Os primeiros cristãos, como vimos acima, viveram sua fé e esperança em comunidade, como irmãos. "Tinham uma só alma, um só coração e um só sentimento". E nós, hoje. Será que vivemos, de fato, em comunidade, em comunhão? Questionam os não cristãos: como continuar tendo esperança num país predominantemente cristão se a impunidade, a corrupção, a banalização dos direitos humanos fazem parte do cardápio diário do brasileiro? Como acreditar na esperança cristã, dizem eles, quando os administradores públicos, todos eles cristãos, continuam lesando o cidadão, através de desvios públicos, de promessas demagógicas, beneficiando uma minoria e ludibriando com políticas paliativas  a maioria da população?

Penso que todos nós estamos acompanhando, por exemplo, a luta e a resistência de 800 famílias da chapada do Apodi. Um projeto de irrigação do governo federal que, para instalar 5 grandes empresas do agronegócio na chapada, terão que expulsar milhares de agricultores de suas terras. Como ainda ter esperança quando os nossos governantes investem no grande capital e ignoram os direitos básicos dos pequenos agricultores?

Aqui, em Mossoró, na cidade da fé, na cidade de Santa Luzia, o medo toma conta da gente. A violência rola solta, a criminalidade está em toda esquina, as drogas estão incitando o terror e a morte, diariamente. Sair de casa de dia faz medo. A noite, mais medo ainda. Todos nós sofremos com isso, mas quem mais sofre são as mães que têm filhos viciados nas drogas.

Em meio a essa atmosfera do medo e do descaso, a maior esperança dos pais que sofrem com seus filhos no mundo da criminalidade é ver em Mossoró políticas sociais que invistam e ofereçam ambientes favoráveis de lazer, de esporte,  educação de qualidade, cultura, ou seja, uma cidade onde os jovens encontrem mil razões pra não entrar no mundo dos vícios. Isso chama-se prevenção.

Não obstante tudo, a Esperança cristã vence

Queridos irmãos e irmãs, diante dessa realidade, marcada por tanta injustiça e sofrimento, a festa de Santa Luzia vem nos alimentar da Esperança com E maiúsculo.

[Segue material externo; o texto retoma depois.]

(** * The calls *)

(** A block that [malloc] or the page allocator has given joins those in use. *)
Lemma rep_insert σ σ' L r k bs : matches σ L → grows σ r k (size_of bs) σ' → 0 < r →
  malloc_inv σ' ∗ blocks L ∗ block r bs ⊢ ⌈new_block L r bs⌉ ∗ alloc_rep (<[r := (k, bs)]> L).
Proof.
  intros HL Hg Hr. iIntros "(H & HL & Hb)". iDestruct (inv_pure with "H") as %[Hwf _].
  destruct (matches_insert σ L r k bs σ' HL Hg) as [HL' Hnone].
  iDestruct (blocks_new L r bs with "[$HL $Hb]") as %Hnew; [|done|done| |].
  { intros a k' x Ha. apply (handed_pos ks kn us un σ' a k'); [done|]. apply Hg. right. apply HL. by exists x. }
  { apply (handed_pos ks kn us un σ' r k); [done|]. apply Hg. by left. }
  iSplit; [done|]. iExists σ'. iFrame "H". iSplit; [done|]. unfold blocks. rewrite big_sepM_insert //. iFrame.
Qed.

(** A block takes the place of another one. *)
Lemma rep_swap σ σ' L p x r bs : matches σ L → L !! p = Some (Heap, x) → 0 < r →
  (∀ a k n, handed σ' a k n ↔ (a = r ∧ k = Heap ∧ n = size_of bs) ∨ (handed σ a k n ∧ a ≠ p)) →
  (∀ k n, ¬ handed σ r k n) → apart p (size_of x) r (size_of bs) →
  malloc_inv σ' ∗ blocks (base.delete p L) ∗ block r bs ⊢
  ⌈new_block L r bs⌉ ∗ alloc_rep (<[r := (Heap, bs)]> (base.delete p L)).
Proof.
  intros HL Hp Hr Hg Hnew Hap. iIntros "(H & HL & Hb)". iDestruct (inv_pure with "H") as %[Hwf _].
  assert (L !! r = None) as Hnone.
  { destruct (L !! r) as [[k y]|] eqn:E; [|done]. exfalso. apply (Hnew k (size_of y)), HL. by exists y. }
  assert (p ≠ r) as Hne by (intros ->; by rewrite Hp in Hnone).
  assert (base.delete p L !! r = None) as Hnone' by by rewrite lookup_delete_ne.
  iDestruct (blocks_new (base.delete p L) r bs with "[$HL $Hb]") as %Hb; [|done|done| |].
  { intros a k y [Hpa Ha]%lookup_delete_Some. apply (handed_pos ks kn us un σ' a k); [done|]. apply Hg. right. split; [|done].
    apply HL. by exists y. }
  { apply (handed_pos ks kn us un σ' r Heap); [done|]. apply Hg. by left. }
  iSplit; [iPureIntro; by eapply new_block_swap|]. iExists σ'. iFrame "H".
  iSplit; [|unfold blocks; rewrite big_sepM_insert //; iFrame]. iPureIntro. intros a k n. rewrite Hg HL. split.
  - intros [(-> & -> & ->)|((y & Ha & Hn) & Hpa)]; [exists bs; by rewrite lookup_insert_eq|]. exists y.
    rewrite lookup_insert_ne; [by rewrite lookup_delete_ne|]. intros <-. by rewrite Ha in Hnone.
  - intros (y & [[<- [= <- <-]]|[_ [Hpa Ha]%lookup_delete_Some]]%lookup_insert_Some & Hn); [by left|right]. split; [by exists y|done].
Qed.

Lemma blocks_take L a k x : L !! a = Some (k, x) → blocks L ⊣⊢ block a x ∗ blocks (base.delete a L).
Proof. intros Ha. unfold blocks. by rewrite (big_sepM_delete _ _ _ _ Ha). Qed.

Lemma null_rep σ L n p : matches σ L → malloc_fails ks kn σ n p →
  malloc_inv σ ∗ blocks L ⊢ ⌈p = 0 ∧ (n = 0 ∨ full ks kn L (pages_for n))⌉ ∗ alloc_rep L.
Proof.
  intros HL [-> Hs]. iIntros "[H HL]". iDestruct (inv_pure with "H") as %[Hwf Hbusy]. iSplit; [|iExists σ; by iFrame].
  iPureIntro. split; [done|]. destruct Hs as [|Hs]; [by left|right]. by eapply no_room_full.
Qed.

Definition exec_post L (c : cmd) (r : Z) : hpropI cell := (∃ L', ⌈astep L c r L'⌉ ∗ alloc_rep L')%I.

Lemma malloc_refines_step L n : 0 <= n < 2 ^ 32 - 11 →
  ⦃ alloc_rep L ⦄ malloc n
  ⦃ r, (⌈r = 0 ∧ (n = 0 ∨ full ks kn L (pages_for n))⌉ ∗ alloc_rep L) ∨
    (∃ bs, ⌈n ≠ 0 ∧ n <= size_of bs ∧ new_block L r bs⌉ ∗ alloc_rep (<[r := (Heap, bs)]> L)) ⦄.
Proof.
  intros Hn. unfold hoare. iIntros "(%σ & %HL & H & HL)". destruct (decide (n = 0)) as [->|Hn0].
  { unfold malloc. rewrite bool_decide_true //. iApply wp_ret. iLeft. iSplit; [iPureIntro; split; [done|by left]|]. iExists σ. by iFrame. }
  iApply (hoare_wp_ret with "H"); [by apply (malloc_spec ks kn us un Hlayout)|]. iIntros (r) "[[%Hf H]|(%σ' & %bs & %Hr & H & Hb)]".
  - iLeft. iApply (null_rep σ); [done|done|iFrame].
  - destruct Hr as (Hr & Hg & Hs & _). iRight. iExists bs. iDestruct (rep_insert σ σ' L r with "[$H $HL $Hb]") as "[%Hnew $]"; [done..|].
    done.
Qed.

Lemma calloc_refines_step L a b : call_ok L (Calloc a b) → ⦃ alloc_rep L ⦄ calloc a b ⦃ r, exec_post L (Calloc a b) r ⦄.
Proof.
  intros (Ha & Hb & Hab). unfold hoare. iIntros "(%σ & %HL & H & HL)".
  iApply (hoare_wp_ret with "H"); [by apply (calloc_spec ks kn us un Hlayout)|]. iIntros (r) "[[%Hf H]|(%σ' & %bs & %Hr & H & Hb)]".
  - iDestruct (null_rep σ with "[$H $HL]") as "[%Hnull H]"; [done..|]. destruct Hnull as [-> Hnull]. iExists L. iFrame.
    iPureIntro. by apply step_calloc_null.
  - destruct Hr as (H0 & Hr & Hg & Hs & Hz). iDestruct (rep_insert σ σ' L r with "[$H $HL $Hb]") as "[%Hnew H]"; [done..|].
    iExists _. iFrame. iPureIntro. by apply step_calloc.
Qed.

(** Giving a block back. *)
Lemma free_refines_step L p : p = 0 ∨ is_block L p → ⦃ alloc_rep L ⦄ free p ⦃ _u, exec_post L (Free p) 0 ⦄.
Proof.
  intros Hp. unfold hoare. iIntros "(%σ & %HL & H & HL)". destruct Hp as [->|[x Hx]].
  - iApply (hoare_wp_ret with "H"); [by apply free_null_spec|]. iIntros (_u) "H". iExists L. iSplit; [iPureIntro; apply step_free_null|].
    iExists σ. by iFrame.
  - rewrite (blocks_take L p _ x Hx). iDestruct "HL" as "[Hb HL]".
    assert (handed σ p Heap (size_of x)) as Hh by (apply HL; by exists x).
    iApply (hoare_wp_ret with "[H Hb]"); [by apply (free_spec ks kn us un Hlayout)|iFrame|]. iIntros (_u) "(%σ' & %Hg & H)".
    iExists (base.delete p L). iSplit; [iPureIntro; by eapply step_free|]. iExists σ'. iFrame. iPureIntro. by eapply matches_delete.
Qed.

Lemma realloc_refines_step L p n : call_ok L (Realloc p n) → ⦃ alloc_rep L ⦄ realloc p n ⦃ r, exec_post L (Realloc p n) r ⦄.
Proof.
  intros [Hp Hn]. destruct (decide (n = 0)) as [->|Hn0].
  { unfold hoare, realloc. rewrite bool_decide_true //. iIntros "H". wp_focus.
    iApply (hoare_wp_ret with "H"); [by apply free_refines_step|]. iIntros (_u) "(%L' & %Hstep & H)". iApply wp_ret. iExists L'. iFrame.
    iPureIntro. inversion Hstep; subst; [by eapply step_realloc_free|apply step_realloc_nothing]. }
  destruct (decide (p = 0)) as [->|Hp0].
  { unfold hoare, realloc. rewrite bool_decide_false //. iIntros "H". wp_focus.
    iApply (hoare_wp_ret with "H"); [by apply malloc_refines_step|]. rewrite (bool_decide_false (0 ≠ 0)); [|tauto]. cbn [andb].
    iIntros (r) "[[%Hr H]|(%bs & %Hr & H)]"; wp_finish; iExists _; iFrame; iPureIntro.
    - destruct Hr as [-> [|Hfull]]; [done|]. by apply step_realloc_null.
    - destruct Hr as (_ & Hs & Hnew). by apply step_realloc_new. }
  destruct Hp as [|[x Hx]]; [done|]. unfold hoare. iIntros "(%σ & %HL & H & HL)".
  assert (handed σ p Heap (size_of x)) as Hh by (apply HL; by exists x).
  rewrite (blocks_take L p _ x Hx). iDestruct "HL" as "[Hb HL]". iDestruct (block_pure with "Hb") as %(Hpos & _).
  iApply (hoare_wp_ret with "[H Hb]"); [apply (realloc_spec ks kn us un Hlayout σ p x n); [done|done|lia]|iFrame|].
  iIntros (r) "[(%Hf & H & Hb)|(%σ' & %bs & %Hr & H & Hb)]".
  - iDestruct (null_rep σ L n r HL Hf with "[$H Hb HL]") as "[%Hnull H]"; [rewrite (blocks_take L p _ x Hx); iFrame|].
    destruct Hnull as [-> [|Hfull]]; [done|]. iExists L. iFrame. iPureIntro. by apply step_realloc_null.
  - destruct Hr as (Hr & Hs & Hg & Hnew & Hap & Hsl).
    iDestruct (rep_swap σ σ' L p x r bs with "[$H $HL $Hb]") as "[%Hnb H]"; [done..|]. iExists _. iFrame. iPureIntro. by eapply step_realloc.
Qed.
Lemma get_pages_refines_step L flags cnt : call_ok L (GetPages flags cnt) →
  ⦃ alloc_rep L ⦄ palloc_get_multiple flags cnt ⦃ r, exec_post L (GetPages flags cnt) r ⦄.
Proof.
  intros [Hc Hf]. unfold hoare. iIntros "(%σ & %HL & H & HL)".
  iApply (hoare_wp_ret with "H"); [by apply (get_pages_spec ks kn us un Hlayout)|].
  iIntros (r) "[[%Hr H]|(%σ' & %bs & %Hr & H & Hb)]".
  - destruct Hr as [-> Hr]. iDestruct (inv_pure with "H") as %[Hwf Hbusy]. iExists L. iSplit; [|iExists σ; by iFrame].
    iPureIntro. apply step_get_pages_null. destruct Hr as [|Hr]; [by left|right]. unfold pages_short in Hr.
    destruct (flag flags PAL_USER); by eapply no_room_full.
  - destruct Hr as (Hr & Hg & Hs & Hz). iDestruct (inv_pure with "H") as %[Hwf _].
    iDestruct (rep_insert σ σ' L r with "[$H $HL $Hb]") as "[%Hnew H]"; [done..|].
    assert (0 < size_of bs) as Hpos by (apply (handed_pos ks kn us un σ' r (Paged cnt)); [done|]; apply Hg; by left).
    iExists _. iFrame. iPureIntro. apply step_get_pages; [|done..]. rewrite Hs in Hpos. pg_lia.
Qed.

Lemma free_pages_refines_step L p cnt : call_ok L (FreePages p cnt) →
  ⦃ alloc_rep L ⦄ palloc_free_multiple p cnt ⦃ _u, exec_post L (FreePages p cnt) 0 ⦄.
Proof.
  intros [x Hx]. unfold hoare. iIntros "(%σ & %HL & H & HL)". rewrite (blocks_take L p _ x Hx). iDestruct "HL" as "[Hb HL]".
  assert (handed σ p (Paged cnt) (size_of x)) as Hh by (apply HL; by exists x).
  iApply (hoare_wp_ret with "[H Hb]"); [by apply (free_pages_spec ks kn us un Hlayout)|iFrame|]. iIntros (_u) "(%σ' & %Hg & H)".
  iExists (base.delete p L). iSplit; [iPureIntro; by eapply step_free_pages|]. iExists σ'. iFrame. iPureIntro. by eapply matches_delete.
Qed.

Lemma write_refines_step L a c : in_block L a → ⦃ alloc_rep L ⦄ store_byte a c ⦃ _u, exec_post L (Write a c) 0 ⦄.
Proof.
  intros (p & k & x & i & Hx & Hi & ->). unfold hoare. iIntros "(%σ & %HL & H & HL)".
  rewrite (blocks_take L p _ x Hx). iDestruct "HL" as "[Hb HL]". iApply (wp_store_byte with "Hb"); [done|]. iIntros "Hb".
  iExists _. iSplit; [iPureIntro; by eapply step_write|]. iExists σ. iFrame "H". iSplit.
  - iPureIntro. eapply matches_write; [done|done|]. rewrite size_of_splice; [done|lia|]. change (size_of [wrap_u 8 c]) with 1. lia.
  - rewrite -insert_delete_eq /blocks big_sepM_insert; [iFrame|apply lookup_delete_eq].
Qed.

Lemma read_refines_step L a : in_block L a → ⦃ alloc_rep L ⦄ load_byte a ⦃ r, exec_post L (Read a) r ⦄.
Proof.
  intros (p & k & x & i & Hx & Hi & ->). destruct (byte_at_lt i x Hi) as [c Hc]. unfold hoare. iIntros "(%σ & %HL & H & HL)".
  rewrite {1}(blocks_take L p _ x Hx). iDestruct "HL" as "[Hb HL]". iApply (wp_load_byte with "Hb"); [done|]. iIntros "Hb".
  iExists L. iSplit; [iPureIntro; by eapply step_read|]. iExists σ. iFrame "H". iSplit; [done|].
  rewrite (blocks_take L p _ x Hx). iFrame.
Qed.

(** * Programs *)

Lemma exec_refines_step L c : call_ok L c → ⦃ alloc_rep L ⦄ exec c ⦃ r, exec_post L c r ⦄.
Proof.
  intros Hok. destruct c as [n|a b|p n|p|flags cnt|p cnt|a c|a]; cbn [exec].
  - unfold hoare. iIntros "H". iApply (hoare_wp_ret with "H"); [by apply malloc_refines_step|].
    iIntros (r) "[[%Hr H]|(%bs & %Hr & H)]"; iExists _; iFrame; iPureIntro.
    + destruct Hr as [-> Hr]. by apply step_malloc_null.
    + destruct Hr as (H0 & Hs & Hnew). by apply step_malloc.
  - by apply calloc_refines_step.
  - by apply realloc_refines_step.
  - unfold hoare. iIntros "H". wp_focus. iApply (hoare_wp_ret with "H"); [by apply free_refines_step|]. iIntros (_u) "H". by iApply wp_ret.
  - by apply get_pages_refines_step.
  - unfold hoare. iIntros "H". wp_focus. iApply (hoare_wp_ret with "H"); [by apply free_pages_refines_step|].
    iIntros (_u) "H". by iApply wp_ret.
  - unfold hoare. iIntros "H". wp_focus. iApply (hoare_wp_ret with "H"); [by apply write_refines_step|]. iIntros (_u) "H". by iApply wp_ret.
  - by apply read_refines_step.
Qed.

Ou seja, não obstante a tantos motivos de desesperanças, Santa Luzia vem nos abastecer da verdadeira Esperança que transforma e liberta a nossa vida. Como disse São Paulo na leitura de hoje: Maior que os sofrimentos do momento presente é a certeza da glória futura. 

Embora, ainda hoje, diz São Paulo, toda a criação continue gemendo e sofrendo dores de parto,  e acrescentamos, embora muitas mães sofram vendo seus filhos perdidos no mundo da violência e das drogas, nós ainda temos mil razões pra viver porque, quem tem Deus, tem esperança, porque, quem tem Deus, tem fé, e quem tem fé e esperança, há mil motivos pra continuar enxergando, no fundo do túnel,  a luz da vitória, a luz da libertação, a luz da salvação. E essa salvação já está presente no meio de nós, porque, como disse São Paulo, é por meio da esperança que fomos salvos. 

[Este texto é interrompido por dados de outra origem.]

(* ===== verification/PintosAllocBoot.v ===== *)
(** The start of the memory allocators of Pintos: [palloc_init] and [malloc_init] on
    the memory that the loader leaves, and programs that run after them. *)
From S2P Require Export PintosAllocRefine.
Local Open Scope Z_scope.

Section init.
Context {ST : Statics}.
Abbreviation cell := (Z + (pool + desc))%type.

(** * [malloc_init] *)

(** A descriptor before [malloc_init]. *)
Definition raw_desc (i : Z) : hpropI cell :=
  ((desc_at i)~0 ↦ Desc 0 0 false ∗ elem (desc_at i)~1~0 ∗ elem (desc_at i)~1~1)%positive%I.

Definition ready_desc (i : Z) : hpropI cell := (desc_rep None i ∗ is_list (desc_at i)~1%positive [])%I.

Lemma desc_size_double m : 0 <= m < CLASSES → wrap_u 32 (bsize m * 2) = bsize (m + 1) ∧ bsize m < PGSIZE / 2.
Proof. intros H. destruct (class_cases m H) as [->|[->|[->|[->|[->|[->| ->]]]]]]; by vm_compute. Qed.

Lemma malloc_init_spec :
  ⦃ desc_cnt ↦ 0 ∗ [∗ list] i ∈ seqZ 0 CLASSES, raw_desc i ⦄ malloc_init
  ⦃ _u, desc_cnt ↦ CLASSES ∗ descs_rep None ∗ [∗ list] i ∈ seqZ 0 CLASSES, is_list (desc_at i)~1%positive [] ⦄.
Proof.
  unfold hoare. iIntros "[Hn H]".
  assert (∀ fuel m Ψ, 0 <= m <= CLASSES → CLASSES - m < Z.of_nat fuel →
    desc_cnt ↦ m ∗ ([∗ list] i ∈ seqZ 0 m, ready_desc i) ∗ ([∗ list] i ∈ seqZ m (CLASSES - m), raw_desc i) ⊢
    wp (loop fuel (λ block_size,
      if bool_decide (block_size < PGSIZE / 2) then
        cnt ← load (T := Z) (Some desc_cnt);
        let d := Some (desc_at cnt) in
        store (Some desc_cnt) (cnt + 1);;
        ASSERT (bool_decide (cnt + 1 <= DESC_MAX));;
        x ← get_desc d;
        set_desc d (Desc block_size ((PGSIZE - ARENA_SIZE) / block_size) false);;
        list_init (free_list d);;
        mret (inl (wrap_u 32 (block_size * 2)))
      else mret (inr tt)) (bsize m))
    (λ _u, desc_cnt ↦ CLASSES ∗ [∗ list] i ∈ seqZ 0 CLASSES, ready_desc i)%I Ψ) as Hloop.
  { induction fuel as [|fuel IH]; intros m Ψ Hm Hf; [lia|]. iIntros "(Hn & Hr & H)". iApply wp_loop.
    destruct (decide (m = CLASSES)) as [->|Hne].
    - rewrite bool_decide_false; [|by vm_compute]. wp_finish. rewrite Z.sub_diag (seqZ_nil CLASSES 0) //. iDestruct "H" as "_". iSplitL "Hn"; [iExact "Hn"|iExact "Hr"].
    - destruct (desc_size_double m ltac:(lia)) as [Hd Hlt]. rewrite bool_decide_true //.
      rewrite (seqZ_cons m); [|lia]. cbn [big_opL]. iDestruct "H" as "[(Hx & Hh & Ht) H]".
      wp_load "Hn". wp_store "Hn". wp_focus. iApply wp_ASSERT. rewrite bool_decide_true; [|unfold CLASSES, DESC_MAX in *; lia].
      unfold get_desc, set_desc. wp_load "Hx". wp_store "Hx".
      wp_focus. iApply (hoare_wp_ret with "[Hh Ht]"); [apply (list_init_spec (desc_at m)~1%positive)|iFrame|]. iIntros (_u) "Hl". wp_finish.
      rewrite Hd. iApply (IH (m + 1)); [lia|lia|]. iFrame "Hn".
      replace (Z.pred (CLASSES - m)) with (CLASSES - (m + 1)) by lia. replace (Z.succ m) with (m + 1) by lia. iFrame "H".
      rewrite (seqZ_app 0 m 1); [|lia..]. rewrite big_sepL_app (seqZ_cons (0 + m) 1) // (seqZ_nil _ (Z.pred 1)) //=. iFrame. }
  iApply (wp_wand with "[Hn H]").
  { iApply (Hloop 32%nat 0 with "[Hn H]"); [unfold CLASSES; lia|unfold CLASSES; lia|]. rewrite (seqZ_nil 0 0) // (Z.sub_0_r CLASSES). iSplitL "Hn"; [iExact "Hn"|]. iSplitR; [done|iExact "H"]. }
  iSplit; [|iIntros (e) "[]"]. iIntros (_u) "[$ H]". unfold ready_desc. by rewrite big_sepL_sep.
Qed.

(** * Both allocators *)

(** The start of [main] in init.c, as far as memory is concerned. *)
Definition boot (end_ ram_pages user_page_limit : Z) : M (gmap loc cell) unit :=
  palloc_init end_ ram_pages user_page_limit;; malloc_init.

Context (end_ ram_pages limit s kn un : Z) (Hboot : boot_ok end_ ram_pages limit s kn un).
Abbreviation ks := (s + bm_pages kn).
Abbreviation us := (s + kn + bm_pages un).
Abbreviation kc := (kn - bm_pages kn).
Abbreviation uc := (un - bm_pages un).

Lemma boot_layout : layout_ok ks kc us uc.
Proof.
  destruct Hboot as [(He & He' & Hs) (Hr & Hsum & Hlt) (Hun & Hu0 & Hk0) [Hbk Hbu]].
  assert (0 <= bm_pages kn) by (rewrite bm_pages_eq; [div_lia|unfold PHYS_BASE in *; pg_lia]).
  assert (0 <= bm_pages un) by (rewrite bm_pages_eq; [div_lia|unfold PHYS_BASE in *; pg_lia]).
  unfold layout_ok. unfold PHYS_BASE in *. pg_lia.
Qed.

Lemma boot_spec bs : size_of bs = PGSIZE * (kn + un) →
  ⦃ kernel_pool ↦ Pool false (Bitmap 0 []) 0 ∗ user_pool ↦ Pool false (Bitmap 0 []) 0 ∗ desc_cnt ↦ 0 ∗
    ([∗ list] i ∈ seqZ 0 CLASSES, raw_desc i) ∗ block (PGSIZE * s) bs ⦄
  boot end_ ram_pages limit
  ⦃ _u, alloc_rep ks kc us uc ∅ ⦄.
Proof.
  intros Hbs. unfold hoare, boot. iIntros "(Hk & Hu & Hn & Hd & Hb)". wp_focus.
  iApply (hoare_wp_ret with "[Hk Hu Hb]"); [by eapply palloc_init_spec|iFrame|]. iIntros (_u) "Hp".
  iApply (hoare_wp_ret with "[Hn Hd]"); [by apply malloc_init_spec|iFrame|]. iIntros (_u') "(Hn & Hd & Hl)".
  iExists ∅. iSplit.
  { iPureIntro. intros a k n. split; [by intros (j & c & ? & _)|by intros (x & ? & _)]. }
  iSplitL; [|unfold blocks; by rewrite big_sepM_empty]. iFrame "Hn Hd".
  change (covered ∅) with (∅ : gset Z). iFrame "Hp". unfold chunks. rewrite big_sepM_empty right_id. iSplit; [by iPureIntro|].
  iApply (big_sepL_mono with "Hl"). intros k i _. iIntros "Hl". iExists []. by iFrame.
Qed.
End init.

Essa esperança salvífica, queridos irmãos e irmãs, devotos de Santa Luzia, é fruto de um enamoramento com Cristo, é fruto de uma adesão pessoal e comunitária a Jesus Cristo. É uma experiência mística que nasce de dentro da gente, vivida em comunidade e que nos dá um ânimo danado pra viver. 

Enfim, como filho da roça, direi que a Esperança cristã é como a chuva para o agricultor, que, ao cair na terra seca, no mato seco, ressuscita tudo, enverdece tudo, trazendo para o agricultor, um futuro de alegria, um futuro bem melhor.

Que Santa Luzia continue alimentando e renovando sempre mais a nossa Fé e a nossa Esperança. Amém!